2014-07-23 09:48:48

by Xiaoguang Wang

[permalink] [raw]
Subject: [PATCH] ext4: save goal group and offset in struct ext4_allocation_context.ac_g_ex

In ext4_mb_normalize_request(), if ac_g_ex.fe_logical is adjacent to the closest logical
allocated block to the left or (ac_g_ex.fe_logical+len) adjacent to the closest logical
allocated block to the right, we'll attach EXT4_MB_HINT_TRY_GOAL flag taking the physical
block (ext4_allocation_request.lleft+1) or (ext4_allocation_request.pright-len) as a goal,
and put this information in ext4_allocation_context.ac_f_ex.

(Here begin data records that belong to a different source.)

(** ** Status *)

Fixpoint status_directory_from_roster (state : ApiState) (between : nat → ApiWorld → ApiWorld)
    (roster : list AgentName) : M (list StatusAgentResponse) :=
  match roster with
  | [] => st_ret []
  | name :: roster =>
      let! _ := st_modify (between (length roster)) in
      let! found := with_identities (find_by_canonical fault name) in
      let! identity := st_lift (ok_or found
        (ApiError_new INTERNAL_SERVER_ERROR "identity_unavailable"
           "live status agent has no durable identity")) in
      let! _ := st_lift (reject_if
        (negb (String.eqb (identity_workspace_id identity) (api_workspace_id state)
               && bool_decide (canonical_name identity = name)))
        (ApiError_new INTERNAL_SERVER_ERROR "identity_mismatch"
           "live status agent does not match durable identity")) in
      let! agents := status_directory_from_roster state between roster in
      st_ret (MkStatusAgentResponse (current_role identity) name :: agents)
  end.

Definition workspace_status_response (state : ApiState) (between : nat → ApiWorld → ApiWorld)
    (now : Z) : M WorkspaceStatusResponse :=
  let! snapshot := with_broker (operations_snapshot now) in
  let! agents := status_directory_from_roster state between (ops_agents snapshot) in
  st_ret (MkWorkspaceStatusResponse (api_workspace_id state) (ops_registrations snapshot) agents
            (ops_tasks snapshot) (ops_last_event snapshot)).

(** [status_challenge]: the status code, the body, the proof and the instance. *)
Definition status_challenge (state : ApiState) (between : nat → ApiWorld → ApiWorld) (nonce : string)
    (now : Z) : M (Z * list Z * string * string) :=
  let! nonce_bytes := st_lift (decode_nonce "invalid_status_nonce"
    "status nonce must be canonical base64url" "status nonce must encode exactly 32 bytes" nonce) in
  λ x,
    match workspace_status_response state between now x with
    | (Panic msg, x) => (Panic msg, x)
    | (result, x) =>
        let '(status, body) :=
          match result with
          | Done response => (200%Z, status_to_vec response)
          | Fail error => (error_status error, error_to_vec error)
          | Panic _ => (200%Z, [])
          end in
        (Done (status, body,
               base64url_encode (hmac_sha256 (bearer_token_digest state)
                 (status_message (broker_instance_id state) nonce_bytes body)),
               broker_instance_id state), x)
    end.

(** ** Inbox and tasks *)

Definition wait_inbox (headers : Headers) (timeout_ms : option Z) (now_begin : Z)
    (before_notify before_poll : ApiWorld → ApiWorld) (now : Z) (fresh : DeliveryId)
    (resumes : list (WaitResume (S := ApiWorld))) : M (option DeliveredMessage) :=
  let! _ := st_lift (reject_if
    (match timeout_ms with
     | Some timeout_ms =>
         negb ((MIN_WAIT_TIMEOUT_MS <=? timeout_ms)%Z && (timeout_ms <=? MAX_WAIT_TIMEOUT_MS)%Z)
     | None => false
     end)
    (ApiError_new BAD_REQUEST "invalid_timeout"
       "timeout_ms must be omitted or between 1000 and 86400000")) in
  let! credentials := st_lift (registration_credentials headers) in
  st_map_err ApiError_from_domain
    (wait_next api_broker (λ w x, x <| api_broker := w |>) credentials (is_some timeout_ms)
       now_begin before_notify before_poll now fresh resumes).

Definition ack_inbox (headers : Headers) (delivery_id : DeliveryId) (now : Z) : M () :=
  let! credentials := st_lift (registration_credentials headers) in
  with_broker (ack_delivery credentials delivery_id now).

Definition api_reply_task (path : option string) (headers : Headers) (text : string)
    (metadata : Value) (file_refs : list FileReference) (now : Z)
    (between : ApiWorld → ApiWorld) (now' : Z) : M () :=
  let! task_id := st_lift (path_task_id path) in
  let! credentials := st_lift (registration_credentials headers) in
  let! registration := with_broker (authenticate credentials now) in
  let! _ := st_lift (reject_if (negb (length file_refs =? 0)%nat)
    (ApiError_new BAD_REQUEST "unsupported_file_references" API_UNSUPPORTED_FILE_REFERENCES_MESSAGE)) in
  let! validated := st_lift (map_error ApiError_from_domain
    (validate_payload canonicalize (MkMessagePayload text metadata file_refs)
       (agent_workspace (reg_agent registration)))) in
  let! _ := st_modify between in
  with_broker (reply_task credentials task_id
    (MkReplyPayload (vp_text validated) (vp_metadata validated) (vp_file_refs validated)) now').

Definition api_cancel_task (path : option string) (headers : Headers) (now : Z) : M () :=
  let! task_id := st_lift (path_task_id path) in
  let! credentials := st_lift (registration_credentials headers) in
  with_broker (cancel_task credentials task_id now).
End handlers.
Arguments ApiWorld {_} P.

But look at the ext4_mb_find_by_goal(), indeed it use ac_g_ex to look up, so this is wrong,
we should save goal group and offset in struct ext4_allocation_context.ac_g_ex.

Signed-off-by: Xiaoguang Wang <[email protected]>
---
fs/ext4/mballoc.c | 8 ++++----
1 file changed, 4 insertions(+), 4 deletions(-)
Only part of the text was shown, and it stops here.